━━━ Recorded information ━━━

(** * Verification of the offline checkers of lifesimuletorC

    Two scripts are embedded here:
    - [scripts/physics_verifier.py], the physics diagnostic (bond force
      solver, integrator, the 300-step run on the C4 square, the verdict);
    - [audit_valency.py], the topology auditor (the pattern of a bond
      line, the bond graph built from the [BOND] log events, the valence
      check of the player atom, the printed report).

    Python [float] arithmetic is written once, over an interface of the
    operations the scripts use, and read in two ways: as IEEE binary64
    (Rocq's primitive floats, which evaluate) and as exact real arithmetic
    (the idealisation in which the algebraic properties are stated). *)

From Stdlib Require Import ZArith QArith Reals Lra Lia.
From Stdlib Require PrimFloat Uint63.

Abbreviation float := PrimFloat.float.
From stdpp Require Import base option list gmap pretty strings.

(** ** Python exceptions and the result of a computation that may raise *)

Inductive PyError : Set :=
  | ZeroDivisionError
  | OverflowError
  | ValueError
  | IndexError.

Inductive result (A : Type) : Type :=
  | Ok (v : A)
  | Raise (e : PyError).
Arguments Ok {A} v.
Arguments Raise {A} e.

#[global] Instance result_ret : MRet result := fun A v => Ok v.
#[global] Instance result_bind : MBind result := fun A B k m =>
  match m with
  | Ok v => k v
  | Raise e => Raise e
  end.
#[global] Instance result_fmap : FMap result := fun A B g m =>
  match m with
  | Ok v => Ok (g v)
  | Raise e => Raise e
  end.

(** One step of a sequence of statements: the bind of [result] on a value
    that is already known. *)
Ltac next := cbn [mbind result_bind mret result_ret fmap result_fmap snd].

(** [for v in l: s = body(s, v)], stopping at the first exception. *)
Fixpoint for_each {A S : Type} (body : S -> A -> result S) (l : list A) (s : S)
  : result S :=
  match l with
  | [] => Ok s
  | v :: l' => s' ← body s v; for_each body l' s'
  end.

(** [for _ in range(n): s = body(s)]. *)
Fixpoint repeat_n {S : Type} (body : S -> result S) (n : nat) (s : S) : result S :=
  match n with
  | O => Ok s
  | Datatypes.S n' => s' ← body s; repeat_n body n' s'
  end.

(** [l[i]] for a non-negative index. *)
Definition getitem {A : Type} (l : list A) (i : nat) : result A :=
  match l !! i with
  | Some v => Ok v
  | None => Raise IndexError
  end.

(** ** The float operations the scripts use *)

Declare Scope py_scope.
Delimit Scope py_scope with py.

━━━

*What the task requires*. Output the entries above exactly, please, with nothing dropped.

*Output below*.
(** * Verification of the offline checkers of lifesimuletorC

    Two scripts are embedded here:
    - [scripts/physics_verifier.py], the physics diagnostic (bond force
      solver, integrator, the 300-step run on the C4 square, the verdict);
    - [audit_valency.py], the topology auditor (the pattern of a bond
      line, the bond graph built from the [BOND] log events, the valence
      check of the player atom, the printed report).

    Python [float] arithmetic is written once, over an interface of the
    operations the scripts use, and read in two ways: as IEEE binary64
    (Rocq's primitive floats, which evaluate) and as exact real arithmetic
    (the idealisation in which the algebraic properties are stated). *)

From Stdlib Require Import ZArith QArith Reals Lra Lia.
From Stdlib Require PrimFloat Uint63.

Abbreviation float := PrimFloat.float.
From stdpp Require Import base option list gmap pretty strings.

(** ** Python exceptions and the result of a computation that may raise *)

Inductive PyError : Set :=
  | ZeroDivisionError
  | OverflowError
  | ValueError
  | IndexError.

Inductive result (A : Type) : Type :=
  | Ok (v : A)
  | Raise (e : PyError).
Arguments Ok {A} v.
Arguments Raise {A} e.

#[global] Instance result_ret : MRet result := fun A v => Ok v.
#[global] Instance result_bind : MBind result := fun A B k m =>
  match m with
  | Ok v => k v
  | Raise e => Raise e
  end.
#[global] Instance result_fmap : FMap result := fun A B g m =>
  match m with
  | Ok v => Ok (g v)
  | Raise e => Raise e
  end.

(** One step of a sequence of statements: the bind of [result] on a value
    that is already known. *)
Ltac next := cbn [mbind result_bind mret result_ret fmap result_fmap snd].

(** [for v in l: s = body(s, v)], stopping at the first exception. *)
Fixpoint for_each {A S : Type} (body : S -> A -> result S) (l : list A) (s : S)
  : result S :=
  match l with
  | [] => Ok s
  | v :: l' => s' ← body s v; for_each body l' s'
  end.

(** [for _ in range(n): s = body(s)]. *)
Fixpoint repeat_n {S : Type} (body : S -> result S) (n : nat) (s : S) : result S :=
  match n with
  | O => Ok s
  | Datatypes.S n' => s' ← body s; repeat_n body n' s'
  end.

(** [l[i]] for a non-negative index. *)
Definition getitem {A : Type} (l : list A) (i : nat) : result A :=
  match l !! i with
  | Some v => Ok v
  | None => Raise IndexError
  end.

(** ** The float operations the scripts use *)

Declare Scope py_scope.
Delimit Scope py_scope with py.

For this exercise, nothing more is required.